There is more: one day I passed a telephone linesman who hooked his homemade ladder over a set of swinging cables, then clambered up, and edged like a tightrope walker along the tension wires 15 feet above the ground. In Shanghai pairs of window cleaners routinely dangle and sway tens of stories high, buckets and squeegies in hand, secured only to each other at opposite ends of a rope that hooks around some invisible rooftop anchor. One day in Beijing, I watched half a dozen workers struggling to right a toppled and leaking gasoline can atop their rickety cart, puffing all the while on their cigarettes. Daily, I wanted to cry out “Xiǎoxīn!” Look out! Be careful! Watch out!

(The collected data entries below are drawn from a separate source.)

(** Inserting [x] right after a [d] (or in front) keeps every piece
    [body ++ [c]] whose [body] has no [d]. *)
Lemma occurs_insert (body p q x : jsstring) (c d : ascii) :
  d ∉ body ->
  p = [] \/ (exists p', p = p' ++ [d]) ->
  occurs (body ++ [c]) (p ++ q) ->
  occurs (body ++ [c]) (p ++ x ++ q).
Proof.
  intros Hd Hp (a & b & H).
  apply app_eq_inv in H as [(k & -> & H) | (k & -> & ->)].
  - apply app_eq_inv in H as [(k2 & Hs & ->) | (k2 & -> & _)].
    + destruct k2 as [|e k2 _] using rev_ind.
      { rewrite app_nil_r in Hs. subst k.
        apply occurs_app_l. exists a, []. by rewrite app_nil_r. }
      destruct k as [|f k _] using rev_ind.
      { simpl in Hs. rewrite app_nil_r. rewrite Hs.
        apply occurs_app_r, occurs_app_r.
        exists [], b. by rewrite <- !app_assoc. }
      exfalso. destruct Hp as [Hp | (p' & Hp)].
      { by destruct a, k. }
      rewrite !app_assoc in Hp. apply app_inj_tail in Hp as [_ ->].
      rewrite !app_assoc in Hs. apply app_inj_tail in Hs as [-> _].
      apply Hd. apply elem_of_app. left. apply elem_of_app. right.
      apply elem_of_cons. by left.
    + apply occurs_app_l. exists a, k2. by rewrite <- !app_assoc.
  - apply occurs_app_r, occurs_app_r.
    exists k, b. reflexivity.
Qed.


(** The first occurrence of a character splits a text in one way. *)
Lemma first_char_unique (x x' y y' : jsstring) (c : ascii) :
  c ∉ x -> c ∉ x' -> x ++ c :: y = x' ++ c :: y' -> x = x' /\ y = y'.
Proof.
  revert x'. induction x as [|d x IH]; intros [|d' x'] Hx Hx' H; simpl in H.
  - by injection H as ->.
  - injection H as -> _. exfalso. apply Hx'. apply elem_of_cons. by left.
  - injection H as -> _. exfalso. apply Hx. apply elem_of_cons. by left.
  - injection H as -> H.
    destruct (IH x') as [-> ->]; try done.
    + intros E. apply Hx. apply elem_of_cons. by right.
    + intros E. apply Hx'. apply elem_of_cons. by right.
Qed.

(** ** The two steps of the updater *)

Lemma clamp_le s i : clamp s i <= length s.
Proof. unfold clamp. lia. Qed.

Lemma clamp_nat s n : n <= length s -> clamp s (Z.of_nat n) = n.
Proof. unfold clamp. lia. Qed.

Lemma substring_0 s n :
  n <= length s -> substring s 0 (Z.of_nat n) = take n s.
Proof.
  intros H. unfold substring. rewrite (clamp_nat s n H).
  replace (clamp s 0) with 0 by (unfold clamp; lia).
  simpl. by rewrite Nat.sub_0_r.
Qed.

Lemma substringFrom_nat s n :
  n <= length s -> substringFrom s (Z.of_nat n) = drop n s.
Proof. intros H. unfold substringFrom. by rewrite (clamp_nat s n H). Qed.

China can be a dangerous place. The papers are filled with reports of mining disasters, bus crashes and construction site collapses. An average of 250 people die every day from accidents of all sorts. A fire in an upper stairwell of Shanghai’s World Financial Center, until recently the tallest building in the world, slowed down work for a while in the summer of 2007. During the 2008 Sichuan earthquake, thousands of the so-called “tofu-dregs schoolhouses” collapsed from shoddy construction.
In Shanghai, taxi drivers routinely work 24-hour shifts. In that city I can count three separate terrifying taxi rides, where I sat peering from the backseat at the rear-view mirror, watching the driver’s eyelids droop as the car started to weave. Desperate to keep the driver awake, my husband and I would engage in loud faux-arguments, or shamelessly poke and prod the driver to rouse him (or, in one case, her) into consciousness.
Xiǎoxīn! (shyao sheen) means “Watch out!” Xiǎo-xīn is literally “small heart.” I envision my own heart closing tightly, becoming very small, when I see these dangerous acts. Sometimes xiǎoxīn is used as an adjective that means “cautious” or “careful,” as in “He is a naturally cautious driver.” Sometimes mothers cry out “Xiǎoxīn!” to their children approaching crosswalks.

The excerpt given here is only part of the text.